Definition example_target (address : (list byte -> list byte) -> outcome (list byte)) : list byte :=
  match address example_hash with Done text => text | Panic => [] end.
Definition example_call (sender : list byte) (nonce : Z) (call : Call) : Wrapper :=
  mkWrapper (with_context sender nonce 2000 1000 call 0 LOCAL_CHAIN_ID) SCHEME_HASH [].

(** One piece of evidence, wrapped by two senders. *)
Definition example_evidence (sender : list byte) : Wrapper :=
  example_call sender 0 (mkCall (example_target evidence_address) [x01]).
Definition example_batch : list Wrapper := [example_evidence address_a; example_evidence address_b].
Definition example_start : Mempool := with_limits 3 2 1.
Definition example_pool : Mempool :=
  (admit_batch_across example_crypto None (fun _ => false) example_batch example_genesis FeeParams_devnet 1
    (fun _ => 100000) example_start).2.
Definition example_proposal : Wrapper := example_call address_a 0 (mkCall (example_target gov_system_address) [x05]).

Lemma example_pool_reachable : pool_reachable example_crypto None (fun _ => false) example_start example_pool.
Proof.
  eapply (pool_next _ _ _ _ example_start
    (AdmitBatch example_batch example_genesis FeeParams_devnet 1 (fun _ => 100000))); [constructor|reflexivity].
Qed.


Definition example_select (m : Mempool) (limit : nat) (refs : list (nat * Wrapper)) : list (nat * Wrapper) :=
  take limit (merge_sort (candidate_le example_crypto (ceiling m)) refs).
Lemma example_selects m : selects example_crypto (ceiling m) (example_select m).
Proof.
  intros limit refs Hl. unfold example_select. set (R := candidate_le example_crypto (ceiling m)).
  split.
  - rewrite length_take, (Permutation_length (merge_sort_Permutation R refs)). lia.
  - exists (drop limit (merge_sort R refs)). rewrite take_drop. split; [by rewrite merge_sort_Permutation|].
    assert (Hs : StronglySorted R (merge_sort R refs)).
    { apply StronglySorted_merge_sort; [apply candidate_le_trans|apply candidate_le_total]. }
    intros a b. rewrite <- (take_drop limit (merge_sort R refs)) in Hs. by eapply StronglySorted_app_1_elem_of.
Qed.
Lemma candidates_ordered_witness :
  top_candidates_within example_crypto (example_select example_pool) 1 1000 example_pool
    = within_bytes 1000 false (take 1 (candidates example_crypto example_pool)) /\
  length (candidates example_crypto example_pool) = 2%nat.
Proof.
  split; [|vm_compute; reflexivity].
  exact (proj2 (proj2 (candidates_ordered example_crypto example_pool _ 1 1000 (example_selects example_pool)))).
Defined.

Lemma hinted_admission_agrees_witness :
  agree
    (Mempool_admit example_crypto None (fun _ => false) example_transaction example_genesis FeeParams_devnet
      (Some (admission_hint example_crypto None example_transaction example_genesis FeeParams_devnet 100000)) 100000
      example_pool)
    (Mempool_admit example_crypto None (fun _ => false) example_transaction example_genesis FeeParams_devnet None 100000
      example_pool).
Proof.
  apply (hinted_admission_agrees example_crypto None (fun _ => false) example_transaction example_genesis
    FeeParams_devnet 100000 example_pool). vm_compute. reflexivity.
Defined.


(** One piece of evidence takes one place when its wrappers are admitted one by one,
    and two when they come in a batch: the batch does not look at the payloads.  And
    when one of the two leaves, the pool no longer knows the payload it still holds. *)
Theorem batch_holds_payload_twice :
  let admit1 w m := (Mempool_admit example_crypto None (fun _ => false) w example_genesis FeeParams_devnet None 100000 m).2 in
  length (pending (admit1 (example_evidence address_b) (admit1 (example_evidence address_a) example_start))) = 1%nat /\
  length (pending example_pool) = 2%nat /\
  map (feeless_payload_key example_crypto) (pending example_pool)
    = [feeless_payload_key example_crypto (example_evidence address_a);
       feeless_payload_key example_crypto (example_evidence address_a)] /\
  let rest := evict example_crypto [id_of example_crypto (example_evidence address_a)] example_pool in
  length (pending rest) = 1%nat /\ feeless_payloads rest = ∅.
Proof. vm_compute. repeat split; reflexivity. Qed.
━━━━━━
From the entries above, extract only the lines running from the one containing "Definition example_select (m" through the one containing "- rewrite length_take, (Permutation_length", inclusive.

Definition example_select (m : Mempool) (limit : nat) (refs : list (nat * Wrapper)) : list (nat * Wrapper) :=
  take limit (merge_sort (candidate_le example_crypto (ceiling m)) refs).
Lemma example_selects m : selects example_crypto (ceiling m) (example_select m).
Proof.
  intros limit refs Hl. unfold example_select. set (R := candidate_le example_crypto (ceiling m)).
  split.
  - rewrite length_take, (Permutation_length (merge_sort_Permutation R refs)). lia.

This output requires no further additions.